Only let me love none; no, not the sport

From country-grass to confitures of court,

Or city's quelque-choses; let not report

My mind transport.

I confess I find it difficult to attach any exact meaning to them. Are there any instances of 'sport' thus used apparently for 'sportive lady'? The difficulty seems to me to have arisen from the accidental dropping in the 1633 edition of the semicolon after 'sport', which the 1669 editor rightly restored. What Donne means by 'the sport' is clear enough from other passages, e.g. 'the short scorn of a bridegroom's play' (Loves Alchimie), 'as she would man should despise the sport' (Farewell to Love). The prayer that report may ('let', not 'let not') carry his roving fancy from one to another, is in keeping with the whole tenor of the poem. The Grolier Club edition has the punctuation I have given, which I had adopted before I saw that edition. I find it difficult to attach any meaning to 'let not report'.
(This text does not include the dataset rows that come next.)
(** * EneHealths demo agents: a shallow embedding of the stand-alone scripts

    The development follows two source files:
    - [standalone_ene_health_agent.py]: the keyword detector, the thought
      tracker and the chat agent ([Module Health]);
    - [standalone_billing_demo.py]: the billing agent and the insurance
      reimbursement agent ([Module Billing]).

    Python values are modelled as follows.
    - [str]: Rocq [string], one [ascii] per code point, so the texts covered
      are those whose code points are below 256 (ASCII and Latin-1).  On that
      range [str.lower] is the map written out in [PyStr.lower_char], and
      [str.title] is [PyStr.title] except on three code points whose
      title-case is not below 256 (see [PyStr.title_char]).
    - [float]: IEEE 754 binary64, as primitive floats ([PrimFloat.float]).
    - [int]: [Z]; list lengths are [nat].
    - [dict] read by key: [gmap string _]; [dict] iterated with [.items()]:
      an association list in insertion order; [dict] used as a record: a
      [Record] with one field per key, an [option] field where only some
      returned dicts carry the key.
    - objects ([self]): a record of the attributes; a method that assigns to
      an attribute returns the new object next to its result.
    - the clock and [uuid.uuid4()] are inputs: every reading made by a method
      is an argument of the modelled method;
    - two builtins are parameters of the methods that call them: [sum] on
      floats and the format [f"{x:.2f}"].
    - [float * int] converts the integer first and raises [OverflowError]
      when it is out of the float range: a method that multiplies returns an
      [outcome]. *)

From Stdlib Require Import ZArith NArith Ascii String DecimalString.
From Stdlib Require DecimalNat.
From Stdlib Require Import PrimFloat FloatOps SpecFloat FloatAxioms.
From stdpp Require Import gmap strings list.

#[local] Set Warnings "-inexact-float".

(* ===================================================================== *)
(** * Part I: definitions *)
(* ===================================================================== *)

(** ** Python strings *)
Module PyStr.

(** ["\n"] *)
Definition nl : string := String (ascii_of_nat 10) EmptyString.

Definition ord (c : ascii) : N := N_of_ascii c.
Definition chr (n : N) : ascii := ascii_of_N n.

(** Code points below 256 that [str.lower] changes: A-Z, and the Latin-1
    capitals U+00C0..U+00DE except the multiplication sign U+00D7. *)
Definition is_upper (c : ascii) : bool :=
  let n := ord c in
  ((65 <=? n) && (n <=? 90) ||
   (192 <=? n) && (n <=? 222) && negb (n =? 215))%N.

Definition lower_char (c : ascii) : ascii :=
  if is_upper c then chr (ord c + 32) else c.

(** [s.lower()] *)
Fixpoint lower (s : string) : string :=
  match s with
  | EmptyString => EmptyString
  | String c t => String (lower_char c) (lower t)
  end.

(** [s.startswith(p)] *)
Fixpoint startswith (p s : string) : bool :=
  match p, s with
  | EmptyString, _ => true
  | String a p', String b s' => bool_decide (a = b) && startswith p' s'
  | String _ _, EmptyString => false
  end.

(** [needle in hay] on strings: substring search. *)
Fixpoint contains (needle hay : string) : bool :=
  startswith needle hay ||
  match hay with
  | EmptyString => false
  | String _ t => contains needle t
  end.

(** [x in l] on a list of strings. *)
Definition in_list (x : string) (l : list string) : bool :=
  bool_decide (x ∈ l).

(** [s[:n]] *)
Fixpoint slice_to (n : nat) (s : string) : string :=
  match n, s with
  | S n', String c t => String c (slice_to n' t)
  | _, _ => EmptyString
  end.

(** [str(n)] for a natural number. *)
Definition str_of_nat (n : nat) : string :=
  NilEmpty.string_of_uint (Nat.to_uint n).

(** [s.replace(a, b)] for one-character [a] and [b]. *)
Fixpoint replace_char (a b : ascii) (s : string) : string :=
  match s with
  | EmptyString => EmptyString
  | String c t =>
      String (if bool_decide (c = a) then b else c) (replace_char a b t)
  end.

(** [s.split(sep)] for a one-character separator. *)
Fixpoint split (sep : ascii) (s : string) : list string :=
  match s with
  | EmptyString => [EmptyString]
  | String c t =>
      if bool_decide (c = sep) then EmptyString :: split sep t
      else match split sep t with
           | h :: r => String c h :: r
           | [] => [String c EmptyString]
           end
  end.

(** The capital of an ASCII small letter. *)
Definition is_ascii_lower (c : ascii) : bool :=
  let n := ord c in ((97 <=? n) && (n <=? 122))%N.
Definition upper_ascii (c : ascii) : ascii :=
  if is_ascii_lower c then chr (ord c - 32) else c.

(** Code points below 256 that are cased for [str.title]: the ASCII and
    the Latin-1 letters (the multiplication and division signs U+00D7 and
    U+00F7 are not letters), the ordinal indicators U+00AA and U+00BA and
    the micro sign U+00B5. *)
Definition is_cased (c : ascii) : bool :=
  let n := ord c in
  ((65 <=? n) && (n <=? 90) || (97 <=? n) && (n <=? 122)
   || (n =? 170) || (n =? 181) || (n =? 186)
   || (192 <=? n) && (n <=? 214) || (216 <=? n) && (n <=? 246)
   || (248 <=? n) && (n <=? 255))%N.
Page 14. The Canonization.

l. 7. Or the Kings reall, or his stamped face Contemplate. Donne's conceits reappear in his sermons in a different setting. 'Beloved in Christ Jesus, the heart of your gracious God is set upon you; and we his servants have told you so, and brought you thus neare him, into his Court, into his house, into the Church, but yet we cannot get you to see his face, to come to that tendernesse of conscience as to remember and consider that all your most secret actions are done in his sight and his presence; Caesars face, and Caesars inscription you can see: The face of the Prince in his coyne you can rise before the Sun to see, and sit up till mid-night to see; but if you do not see the face of God upon every piece of that mony too, all that mony is counterfeit; If Christ have not brought that fish to the hook, that brings the mony in the mouth (as he did to Peter) that mony is ill fished for.' Sermons 80. 12. 122.

l. 15. 'Man' is the reading of every MS. except Lec, which here as in several other little details appears to resemble 1633 more closely than either of the other MSS., D, H49. It is quite possible that 'man' is correct—a vivid and concrete touch, but in view of the 'men' which follows 'more' is preferable. The two words are frequently interchanged in the MSS.

ll. 24-5. The punctuation of these lines is that of D, H49, Lec, though I adopted it independently as required by the sense. The editions put a full stop after each line. Chambers alters the first (l. 24) to a semicolon and connects

So, to one neutral thing both sexes fit.